## Entries shown
Lemma otk_generate_cons o key fresh : (otk_generate o (key :: fresh)).1 = (otk_generate (otk_round o key) fresh).1.
Proof.
  cbn [otk_generate]. unfold otk_round. destruct (generate_one_time_key o key) as [o' [created removed]]. cbn.
  by destruct (otk_generate _ fresh) as [? [? ?]].
Qed.

Lemma otk_generate_wf o fresh :
  otk_wf o → NoDup (curve_public <$> fresh) → (∀ k, k ∈ fresh → key_ids_by_key o !! curve_public k = None) →
  next_key_id o + Z.of_nat (length fresh) < u64_mod → otk_wf (otk_generate o fresh).1.
Proof.
  revert o. induction fresh as [|key fresh IH]; intros o Ho Hnd Hnew Hnx; [done|].
  cbn [fmap list_fmap length] in *. apply NoDup_cons in Hnd as [Hnin Hnd]. rewrite otk_generate_cons.
  destruct (otk_round_wf o key) as (Hwf & Hn & Hk); [done|apply Hnew; by left|lia|].
  apply IH; [done|done| |lia]. intros k Hin. apply eq_None_not_Some. intros Hs. apply Hk in Hs as [Heq|Hs].
  - apply Hnin. rewrite <- Heq. by apply list_elem_of_fmap_2.
  - rewrite Hnew in Hs by (by right). by destruct Hs.
Qed.

(** Rebuilding the index from the private keys. *)
Lemma rebuilt_index (l : list (Z * Curve25519SecretKey)) (acc : gmap Curve25519PublicKey Z) pk id :
  NoDup (curve_public <$> l.*2) → (∀ p, p ∈ curve_public <$> l.*2 → acc !! p = None) →
  foldl (λ by_key '(k, v), <[curve_public v := k]> by_key) acc l !! pk = Some id ↔
  acc !! pk = Some id ∨ ∃ sk, (id, sk) ∈ l ∧ curve_public sk = pk.
Proof.
  revert acc. induction l as [|[k v] l IH]; intros acc Hnd Hacc; cbn [foldl fmap list_fmap snd] in *.
  { split; [auto|]. intros [?|(sk & Hin & _)]; [done|]. by apply elem_of_nil in Hin. }
  apply NoDup_cons in Hnd as [Hnin Hnd]. rewrite IH; [|done|].
  2:{ intros p Hp. rewrite lookup_insert_ne; [apply Hacc; by right|]. intros <-. done. }
  rewrite lookup_insert_Some. split.
  - intros [[[<- <-]|[Hne Ha]]|(sk & Hin & <-)]; [right; exists v; split; [by left|done]|by left|right; exists sk; split; [by right|done]].
  - intros [Ha|(sk & Hin & <-)].
    + left. right. split; [|done]. intros <-. rewrite Hacc in Ha by (by left). done.
    + apply elem_of_cons in Hin as [[= <- <-]|Hin]; [left; by left|right; eauto].
Qed.

Lemma otk_pickle_roundtrip o : otk_wf o → otk_from_pickle (otk_pickle o) = o.
Proof.
  intros Ho. destruct o as [nx un pr ix]. unfold otk_from_pickle, otk_pickle. cbn. f_equal. apply map_eq. intros pk.
  apply option_eq. intros id. pose proof (wf_index _ Ho) as Hix. cbn in Hix. rewrite rebuilt_index.
  - rewrite Hix, lookup_empty. split.
    + intros [?|(sk & Hin & <-)]; [done|]. rewrite id_entries_perm, elem_of_map_to_list in Hin. eauto.
    + intros (sk & Hsk & <-). right. exists sk. by rewrite id_entries_perm, elem_of_map_to_list.
  - rewrite id_entries_perm. rewrite <- list_fmap_compose.
    assert (Hinj : ∀ x y, x ∈ map_to_list pr → y ∈ map_to_list pr → curve_public x.2 = curve_public y.2 → x = y).
    { intros [i x] [j y] Hx Hy Heq. apply elem_of_map_to_list in Hx, Hy. cbn in Heq.
      assert (ix !! curve_public x = Some i) by (apply Hix; eauto). assert (ix !! curve_public x = Some j) by (apply Hix; eauto).
      assert (i = j) as -> by congruence. by rewrite Hx in Hy; injection Hy as ->. }
    revert Hinj. pose proof (NoDup_map_to_list pr) as Hnd. induction Hnd as [|x l Hx Hnd IH]; intros Hinj; [constructor|].
    cbn. constructor; [|apply IH; intros; apply Hinj; by try right]. intros Hin. apply list_elem_of_fmap in Hin as (y & Heq & Hy).
    cbn in Heq. rewrite (Hinj x y) in Hx; [done|by left|by right|done].
  - intros p _. apply lookup_empty.
Qed.

(** ** Accounts *)

Context `{Primitives} `{MegolmWire} `{Ed25519Keys}.

Definition account_wf (a : Account) : Prop :=
  otk_wf (ac_one_time_keys a) ∧ kp_public_key (ac_diffie_hellman_key a) = curve_public (kp_secret_key (ac_diffie_hellman_key a)).

(** What can happen to an account; a new key has a public half the account does not know yet. *)
Inductive account_step : Account → Account → Prop :=
| step_generate a fresh :
    NoDup (curve_public <$> fresh) → (∀ k, k ∈ fresh → key_ids_by_key (ac_one_time_keys a) !! curve_public k = None) →
    next_key_id (ac_one_time_keys a) + Z.of_nat (length fresh) < u64_mod →
    account_step a (generate_one_time_keys a fresh).1
| step_fallback a fresh : account_step a (generate_fallback_key a fresh).1
| step_forget a : account_step a (forget_fallback_key a).1
| step_publish a : account_step a (mark_keys_as_published a)
| step_inbound a config k m fresh : account_step a (create_inbound_session a config k m fresh).1
| step_reload a : account_step a (account_from_pickle (account_pickle a)).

## Task instructions
Copy every record again, keeping each word unchanged.

## Reply
Lemma otk_generate_cons o key fresh : (otk_generate o (key :: fresh)).1 = (otk_generate (otk_round o key) fresh).1.
Proof.
  cbn [otk_generate]. unfold otk_round. destruct (generate_one_time_key o key) as [o' [created removed]]. cbn.
  by destruct (otk_generate _ fresh) as [? [? ?]].
Qed.

Lemma otk_generate_wf o fresh :
  otk_wf o → NoDup (curve_public <$> fresh) → (∀ k, k ∈ fresh → key_ids_by_key o !! curve_public k = None) →
  next_key_id o + Z.of_nat (length fresh) < u64_mod → otk_wf (otk_generate o fresh).1.
Proof.
  revert o. induction fresh as [|key fresh IH]; intros o Ho Hnd Hnew Hnx; [done|].
  cbn [fmap list_fmap length] in *. apply NoDup_cons in Hnd as [Hnin Hnd]. rewrite otk_generate_cons.
  destruct (otk_round_wf o key) as (Hwf & Hn & Hk); [done|apply Hnew; by left|lia|].
  apply IH; [done|done| |lia]. intros k Hin. apply eq_None_not_Some. intros Hs. apply Hk in Hs as [Heq|Hs].
  - apply Hnin. rewrite <- Heq. by apply list_elem_of_fmap_2.
  - rewrite Hnew in Hs by (by right). by destruct Hs.
Qed.

(** Rebuilding the index from the private keys. *)
Lemma rebuilt_index (l : list (Z * Curve25519SecretKey)) (acc : gmap Curve25519PublicKey Z) pk id :
  NoDup (curve_public <$> l.*2) → (∀ p, p ∈ curve_public <$> l.*2 → acc !! p = None) →
  foldl (λ by_key '(k, v), <[curve_public v := k]> by_key) acc l !! pk = Some id ↔
  acc !! pk = Some id ∨ ∃ sk, (id, sk) ∈ l ∧ curve_public sk = pk.
Proof.
  revert acc. induction l as [|[k v] l IH]; intros acc Hnd Hacc; cbn [foldl fmap list_fmap snd] in *.
  { split; [auto|]. intros [?|(sk & Hin & _)]; [done|]. by apply elem_of_nil in Hin. }
  apply NoDup_cons in Hnd as [Hnin Hnd]. rewrite IH; [|done|].
  2:{ intros p Hp. rewrite lookup_insert_ne; [apply Hacc; by right|]. intros <-. done. }
  rewrite lookup_insert_Some. split.
  - intros [[[<- <-]|[Hne Ha]]|(sk & Hin & <-)]; [right; exists v; split; [by left|done]|by left|right; exists sk; split; [by right|done]].
  - intros [Ha|(sk & Hin & <-)].
    + left. right. split; [|done]. intros <-. rewrite Hacc in Ha by (by left). done.
    + apply elem_of_cons in Hin as [[= <- <-]|Hin]; [left; by left|right; eauto].
Qed.

Lemma otk_pickle_roundtrip o : otk_wf o → otk_from_pickle (otk_pickle o) = o.
Proof.
  intros Ho. destruct o as [nx un pr ix]. unfold otk_from_pickle, otk_pickle. cbn. f_equal. apply map_eq. intros pk.
  apply option_eq. intros id. pose proof (wf_index _ Ho) as Hix. cbn in Hix. rewrite rebuilt_index.
  - rewrite Hix, lookup_empty. split.
    + intros [?|(sk & Hin & <-)]; [done|]. rewrite id_entries_perm, elem_of_map_to_list in Hin. eauto.
    + intros (sk & Hsk & <-). right. exists sk. by rewrite id_entries_perm, elem_of_map_to_list.
  - rewrite id_entries_perm. rewrite <- list_fmap_compose.
    assert (Hinj : ∀ x y, x ∈ map_to_list pr → y ∈ map_to_list pr → curve_public x.2 = curve_public y.2 → x = y).
    { intros [i x] [j y] Hx Hy Heq. apply elem_of_map_to_list in Hx, Hy. cbn in Heq.
      assert (ix !! curve_public x = Some i) by (apply Hix; eauto). assert (ix !! curve_public x = Some j) by (apply Hix; eauto).
      assert (i = j) as -> by congruence. by rewrite Hx in Hy; injection Hy as ->. }
    revert Hinj. pose proof (NoDup_map_to_list pr) as Hnd. induction Hnd as [|x l Hx Hnd IH]; intros Hinj; [constructor|].
    cbn. constructor; [|apply IH; intros; apply Hinj; by try right]. intros Hin. apply list_elem_of_fmap in Hin as (y & Heq & Hy).
    cbn in Heq. rewrite (Hinj x y) in Hx; [done|by left|by right|done].
  - intros p _. apply lookup_empty.
Qed.

(** ** Accounts *)

Context `{Primitives} `{MegolmWire} `{Ed25519Keys}.

Definition account_wf (a : Account) : Prop :=
  otk_wf (ac_one_time_keys a) ∧ kp_public_key (ac_diffie_hellman_key a) = curve_public (kp_secret_key (ac_diffie_hellman_key a)).

(** What can happen to an account; a new key has a public half the account does not know yet. *)
Inductive account_step : Account → Account → Prop :=
| step_generate a fresh :
    NoDup (curve_public <$> fresh) → (∀ k, k ∈ fresh → key_ids_by_key (ac_one_time_keys a) !! curve_public k = None) →
    next_key_id (ac_one_time_keys a) + Z.of_nat (length fresh) < u64_mod →
    account_step a (generate_one_time_keys a fresh).1
| step_fallback a fresh : account_step a (generate_fallback_key a fresh).1
| step_forget a : account_step a (forget_fallback_key a).1
| step_publish a : account_step a (mark_keys_as_published a)
| step_inbound a config k m fresh : account_step a (create_inbound_session a config k m fresh).1
| step_reload a : account_step a (account_from_pickle (account_pickle a)).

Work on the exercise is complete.